Exercise requirements:
The response must consist of the lines below from the one with "if negb (truthy_str" through the one with "the loop, else", exactly as they appear and with both ends kept.

Information shown:
BEGIN
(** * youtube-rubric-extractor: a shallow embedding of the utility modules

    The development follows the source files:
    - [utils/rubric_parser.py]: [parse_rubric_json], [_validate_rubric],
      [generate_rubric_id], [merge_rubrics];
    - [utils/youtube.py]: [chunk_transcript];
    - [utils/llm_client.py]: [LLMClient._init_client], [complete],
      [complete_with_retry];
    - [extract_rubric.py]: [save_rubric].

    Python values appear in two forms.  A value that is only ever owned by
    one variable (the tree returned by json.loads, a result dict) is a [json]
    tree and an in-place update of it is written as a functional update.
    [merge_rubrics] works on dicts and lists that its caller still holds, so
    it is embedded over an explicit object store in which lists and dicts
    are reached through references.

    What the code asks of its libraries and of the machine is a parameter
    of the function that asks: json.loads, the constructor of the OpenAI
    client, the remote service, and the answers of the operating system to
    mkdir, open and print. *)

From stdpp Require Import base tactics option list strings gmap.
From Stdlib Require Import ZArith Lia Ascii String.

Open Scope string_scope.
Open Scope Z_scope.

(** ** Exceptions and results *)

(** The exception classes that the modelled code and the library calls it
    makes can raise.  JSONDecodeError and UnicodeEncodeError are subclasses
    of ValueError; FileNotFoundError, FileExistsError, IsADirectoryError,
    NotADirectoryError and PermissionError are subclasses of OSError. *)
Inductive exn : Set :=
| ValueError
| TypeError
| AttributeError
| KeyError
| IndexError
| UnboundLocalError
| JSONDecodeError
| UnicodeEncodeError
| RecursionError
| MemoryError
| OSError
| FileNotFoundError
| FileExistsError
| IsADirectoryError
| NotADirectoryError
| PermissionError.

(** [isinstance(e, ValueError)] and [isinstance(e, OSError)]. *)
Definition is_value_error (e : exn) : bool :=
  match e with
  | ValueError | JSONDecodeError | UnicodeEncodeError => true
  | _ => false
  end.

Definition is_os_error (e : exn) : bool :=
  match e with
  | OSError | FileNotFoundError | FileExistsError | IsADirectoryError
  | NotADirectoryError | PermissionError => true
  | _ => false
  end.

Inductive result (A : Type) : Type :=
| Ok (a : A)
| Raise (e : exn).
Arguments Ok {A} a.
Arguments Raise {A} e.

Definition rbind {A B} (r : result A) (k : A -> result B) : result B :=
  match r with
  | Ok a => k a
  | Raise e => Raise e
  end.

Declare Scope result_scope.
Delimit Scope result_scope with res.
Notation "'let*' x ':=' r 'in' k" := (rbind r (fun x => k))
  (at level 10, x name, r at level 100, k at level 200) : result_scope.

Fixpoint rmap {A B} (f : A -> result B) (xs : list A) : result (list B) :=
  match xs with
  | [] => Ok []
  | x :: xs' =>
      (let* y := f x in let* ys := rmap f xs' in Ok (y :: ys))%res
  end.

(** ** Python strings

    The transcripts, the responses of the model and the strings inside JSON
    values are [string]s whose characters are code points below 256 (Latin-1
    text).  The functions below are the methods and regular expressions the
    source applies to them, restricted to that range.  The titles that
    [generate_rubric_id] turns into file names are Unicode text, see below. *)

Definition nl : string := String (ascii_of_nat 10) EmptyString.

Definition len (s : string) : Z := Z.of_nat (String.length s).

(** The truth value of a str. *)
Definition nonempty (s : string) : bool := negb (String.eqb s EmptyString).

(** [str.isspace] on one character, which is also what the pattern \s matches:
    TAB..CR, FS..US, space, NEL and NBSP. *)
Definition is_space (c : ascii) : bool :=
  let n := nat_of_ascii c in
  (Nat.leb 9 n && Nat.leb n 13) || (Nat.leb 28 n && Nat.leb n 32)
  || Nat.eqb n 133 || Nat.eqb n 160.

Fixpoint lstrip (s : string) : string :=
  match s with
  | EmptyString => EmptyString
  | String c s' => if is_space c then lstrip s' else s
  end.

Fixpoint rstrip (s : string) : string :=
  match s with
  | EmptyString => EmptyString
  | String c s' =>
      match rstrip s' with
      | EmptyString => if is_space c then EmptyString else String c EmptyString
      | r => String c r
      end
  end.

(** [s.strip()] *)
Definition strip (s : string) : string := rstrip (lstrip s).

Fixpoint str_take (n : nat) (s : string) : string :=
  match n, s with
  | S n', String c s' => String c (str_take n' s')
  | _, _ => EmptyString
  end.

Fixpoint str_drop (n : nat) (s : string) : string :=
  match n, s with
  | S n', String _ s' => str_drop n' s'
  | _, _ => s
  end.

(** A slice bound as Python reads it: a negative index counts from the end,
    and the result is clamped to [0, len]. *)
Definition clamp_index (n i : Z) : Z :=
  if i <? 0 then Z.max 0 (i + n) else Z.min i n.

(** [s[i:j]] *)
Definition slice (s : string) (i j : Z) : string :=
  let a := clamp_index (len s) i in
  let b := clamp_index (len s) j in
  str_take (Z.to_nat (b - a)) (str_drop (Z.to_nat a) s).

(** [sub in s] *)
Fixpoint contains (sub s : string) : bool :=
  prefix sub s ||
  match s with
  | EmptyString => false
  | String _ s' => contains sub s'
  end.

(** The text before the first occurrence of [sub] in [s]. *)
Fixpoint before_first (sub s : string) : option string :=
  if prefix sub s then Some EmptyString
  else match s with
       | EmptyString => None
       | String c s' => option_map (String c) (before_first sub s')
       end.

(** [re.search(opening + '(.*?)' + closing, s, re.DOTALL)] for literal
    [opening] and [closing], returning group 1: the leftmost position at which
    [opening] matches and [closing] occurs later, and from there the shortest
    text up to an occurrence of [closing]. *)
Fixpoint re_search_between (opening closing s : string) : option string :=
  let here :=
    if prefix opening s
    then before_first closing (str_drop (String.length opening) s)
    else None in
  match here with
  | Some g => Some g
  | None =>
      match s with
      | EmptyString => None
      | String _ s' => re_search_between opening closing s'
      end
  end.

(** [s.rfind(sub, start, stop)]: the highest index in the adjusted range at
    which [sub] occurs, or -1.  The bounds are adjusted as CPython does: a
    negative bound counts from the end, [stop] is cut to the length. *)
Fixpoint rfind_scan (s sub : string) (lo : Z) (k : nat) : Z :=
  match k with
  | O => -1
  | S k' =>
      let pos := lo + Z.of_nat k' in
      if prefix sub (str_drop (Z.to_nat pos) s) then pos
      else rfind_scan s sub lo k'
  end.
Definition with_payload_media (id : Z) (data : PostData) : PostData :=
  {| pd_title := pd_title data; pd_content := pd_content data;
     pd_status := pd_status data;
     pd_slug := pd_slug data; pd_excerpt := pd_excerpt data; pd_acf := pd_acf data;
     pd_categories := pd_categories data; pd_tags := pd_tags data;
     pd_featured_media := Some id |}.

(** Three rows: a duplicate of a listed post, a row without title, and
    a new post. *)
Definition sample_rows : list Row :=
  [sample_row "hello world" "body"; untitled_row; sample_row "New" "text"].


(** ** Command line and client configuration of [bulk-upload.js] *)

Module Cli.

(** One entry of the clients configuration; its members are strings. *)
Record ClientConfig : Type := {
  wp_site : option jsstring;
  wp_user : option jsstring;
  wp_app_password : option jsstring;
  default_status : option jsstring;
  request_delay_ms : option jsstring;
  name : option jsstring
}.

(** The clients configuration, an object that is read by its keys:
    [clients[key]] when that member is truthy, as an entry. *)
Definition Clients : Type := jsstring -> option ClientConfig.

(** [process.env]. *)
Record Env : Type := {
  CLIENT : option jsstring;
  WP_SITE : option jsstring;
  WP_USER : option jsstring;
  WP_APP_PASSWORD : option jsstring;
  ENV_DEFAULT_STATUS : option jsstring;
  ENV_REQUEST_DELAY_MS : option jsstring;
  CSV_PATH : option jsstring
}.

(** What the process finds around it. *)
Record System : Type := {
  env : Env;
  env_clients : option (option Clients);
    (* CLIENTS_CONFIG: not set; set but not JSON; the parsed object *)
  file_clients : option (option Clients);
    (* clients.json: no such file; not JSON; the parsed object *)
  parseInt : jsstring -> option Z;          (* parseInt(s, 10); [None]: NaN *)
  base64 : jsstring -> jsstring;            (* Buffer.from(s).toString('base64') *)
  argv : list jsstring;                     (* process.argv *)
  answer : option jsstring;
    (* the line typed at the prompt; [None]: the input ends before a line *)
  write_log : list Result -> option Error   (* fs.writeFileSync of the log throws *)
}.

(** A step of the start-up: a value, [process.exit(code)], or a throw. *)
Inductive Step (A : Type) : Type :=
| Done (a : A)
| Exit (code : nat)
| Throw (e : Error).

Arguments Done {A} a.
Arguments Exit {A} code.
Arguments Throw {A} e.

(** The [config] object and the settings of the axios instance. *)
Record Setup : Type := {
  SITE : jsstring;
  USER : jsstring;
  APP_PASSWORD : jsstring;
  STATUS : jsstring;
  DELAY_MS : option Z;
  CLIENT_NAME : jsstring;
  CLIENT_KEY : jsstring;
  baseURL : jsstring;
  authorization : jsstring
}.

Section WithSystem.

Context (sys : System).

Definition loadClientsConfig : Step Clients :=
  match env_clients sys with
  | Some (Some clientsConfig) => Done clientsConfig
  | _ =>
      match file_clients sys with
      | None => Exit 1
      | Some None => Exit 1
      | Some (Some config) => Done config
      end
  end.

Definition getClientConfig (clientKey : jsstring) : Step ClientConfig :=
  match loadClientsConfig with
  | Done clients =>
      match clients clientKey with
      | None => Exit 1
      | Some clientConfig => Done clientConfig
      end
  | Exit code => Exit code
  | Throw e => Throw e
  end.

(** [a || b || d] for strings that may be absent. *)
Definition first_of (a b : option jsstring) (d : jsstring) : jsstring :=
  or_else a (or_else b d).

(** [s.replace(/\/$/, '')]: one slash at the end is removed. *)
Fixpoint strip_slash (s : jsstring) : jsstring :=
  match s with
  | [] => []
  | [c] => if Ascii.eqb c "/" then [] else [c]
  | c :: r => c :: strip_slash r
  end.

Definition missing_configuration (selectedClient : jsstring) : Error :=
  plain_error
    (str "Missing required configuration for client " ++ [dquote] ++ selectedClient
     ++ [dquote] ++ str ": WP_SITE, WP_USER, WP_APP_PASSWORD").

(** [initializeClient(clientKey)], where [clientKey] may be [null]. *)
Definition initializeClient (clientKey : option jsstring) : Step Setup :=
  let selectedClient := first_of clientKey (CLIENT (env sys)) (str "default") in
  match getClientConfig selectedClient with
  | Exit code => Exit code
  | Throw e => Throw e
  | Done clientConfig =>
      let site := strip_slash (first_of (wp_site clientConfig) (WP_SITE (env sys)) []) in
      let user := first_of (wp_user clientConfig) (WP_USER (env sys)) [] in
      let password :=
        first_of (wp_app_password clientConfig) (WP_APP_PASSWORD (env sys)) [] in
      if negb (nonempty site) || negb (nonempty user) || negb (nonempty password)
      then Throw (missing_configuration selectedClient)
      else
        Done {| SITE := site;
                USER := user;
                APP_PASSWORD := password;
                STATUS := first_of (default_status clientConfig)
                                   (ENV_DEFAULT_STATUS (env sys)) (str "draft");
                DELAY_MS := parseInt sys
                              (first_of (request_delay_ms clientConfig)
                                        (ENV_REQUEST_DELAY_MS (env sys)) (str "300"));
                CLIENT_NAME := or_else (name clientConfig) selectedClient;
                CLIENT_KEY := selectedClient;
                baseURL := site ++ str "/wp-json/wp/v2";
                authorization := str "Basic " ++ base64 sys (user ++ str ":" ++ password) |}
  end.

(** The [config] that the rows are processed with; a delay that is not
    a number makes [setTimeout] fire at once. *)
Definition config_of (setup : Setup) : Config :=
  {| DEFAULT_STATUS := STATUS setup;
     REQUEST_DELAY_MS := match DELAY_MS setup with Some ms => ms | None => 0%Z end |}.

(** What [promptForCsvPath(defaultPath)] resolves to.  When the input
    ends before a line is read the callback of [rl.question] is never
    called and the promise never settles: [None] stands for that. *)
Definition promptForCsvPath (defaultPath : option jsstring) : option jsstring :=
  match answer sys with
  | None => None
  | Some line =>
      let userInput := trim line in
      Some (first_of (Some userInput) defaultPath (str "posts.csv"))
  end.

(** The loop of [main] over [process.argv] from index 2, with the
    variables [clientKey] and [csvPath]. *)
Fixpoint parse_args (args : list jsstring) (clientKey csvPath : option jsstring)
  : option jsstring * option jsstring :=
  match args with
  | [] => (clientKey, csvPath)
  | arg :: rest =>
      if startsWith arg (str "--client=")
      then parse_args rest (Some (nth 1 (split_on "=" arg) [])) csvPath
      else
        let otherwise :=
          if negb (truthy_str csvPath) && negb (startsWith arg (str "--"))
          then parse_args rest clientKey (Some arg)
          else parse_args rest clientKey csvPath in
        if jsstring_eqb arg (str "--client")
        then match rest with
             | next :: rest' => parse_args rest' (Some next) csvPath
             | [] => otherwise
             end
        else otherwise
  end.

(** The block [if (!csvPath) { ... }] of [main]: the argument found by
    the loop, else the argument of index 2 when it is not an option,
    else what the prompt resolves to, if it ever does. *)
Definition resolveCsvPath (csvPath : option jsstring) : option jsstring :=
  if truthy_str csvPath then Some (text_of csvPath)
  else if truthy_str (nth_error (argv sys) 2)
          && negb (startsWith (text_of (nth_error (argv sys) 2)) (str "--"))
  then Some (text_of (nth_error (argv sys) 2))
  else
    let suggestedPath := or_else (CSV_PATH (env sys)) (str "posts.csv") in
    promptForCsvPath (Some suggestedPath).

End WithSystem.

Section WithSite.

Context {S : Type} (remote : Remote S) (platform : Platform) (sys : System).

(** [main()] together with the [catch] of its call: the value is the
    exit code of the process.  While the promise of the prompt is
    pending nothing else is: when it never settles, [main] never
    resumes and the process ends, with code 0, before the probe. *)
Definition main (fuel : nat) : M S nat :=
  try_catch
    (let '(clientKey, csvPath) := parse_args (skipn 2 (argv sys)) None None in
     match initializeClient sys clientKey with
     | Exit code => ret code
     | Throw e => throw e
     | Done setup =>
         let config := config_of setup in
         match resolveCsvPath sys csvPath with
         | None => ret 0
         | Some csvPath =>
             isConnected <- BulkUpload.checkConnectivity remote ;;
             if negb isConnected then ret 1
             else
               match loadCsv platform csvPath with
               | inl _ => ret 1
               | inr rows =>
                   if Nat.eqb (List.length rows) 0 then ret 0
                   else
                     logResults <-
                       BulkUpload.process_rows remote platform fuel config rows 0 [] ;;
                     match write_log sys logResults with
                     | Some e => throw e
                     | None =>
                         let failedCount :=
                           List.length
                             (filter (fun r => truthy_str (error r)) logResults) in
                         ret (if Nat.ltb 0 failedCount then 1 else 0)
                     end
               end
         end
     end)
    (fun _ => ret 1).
END
Output below:
          if negb (truthy_str csvPath) && negb (startsWith arg (str "--"))
          then parse_args rest clientKey (Some arg)
          else parse_args rest clientKey csvPath in
        if jsstring_eqb arg (str "--client")
        then match rest with
             | next :: rest' => parse_args rest' (Some next) csvPath
             | [] => otherwise
             end
        else otherwise
  end.

(** The block [if (!csvPath) { ... }] of [main]: the argument found by
    the loop, else the argument of index 2 when it is not an option,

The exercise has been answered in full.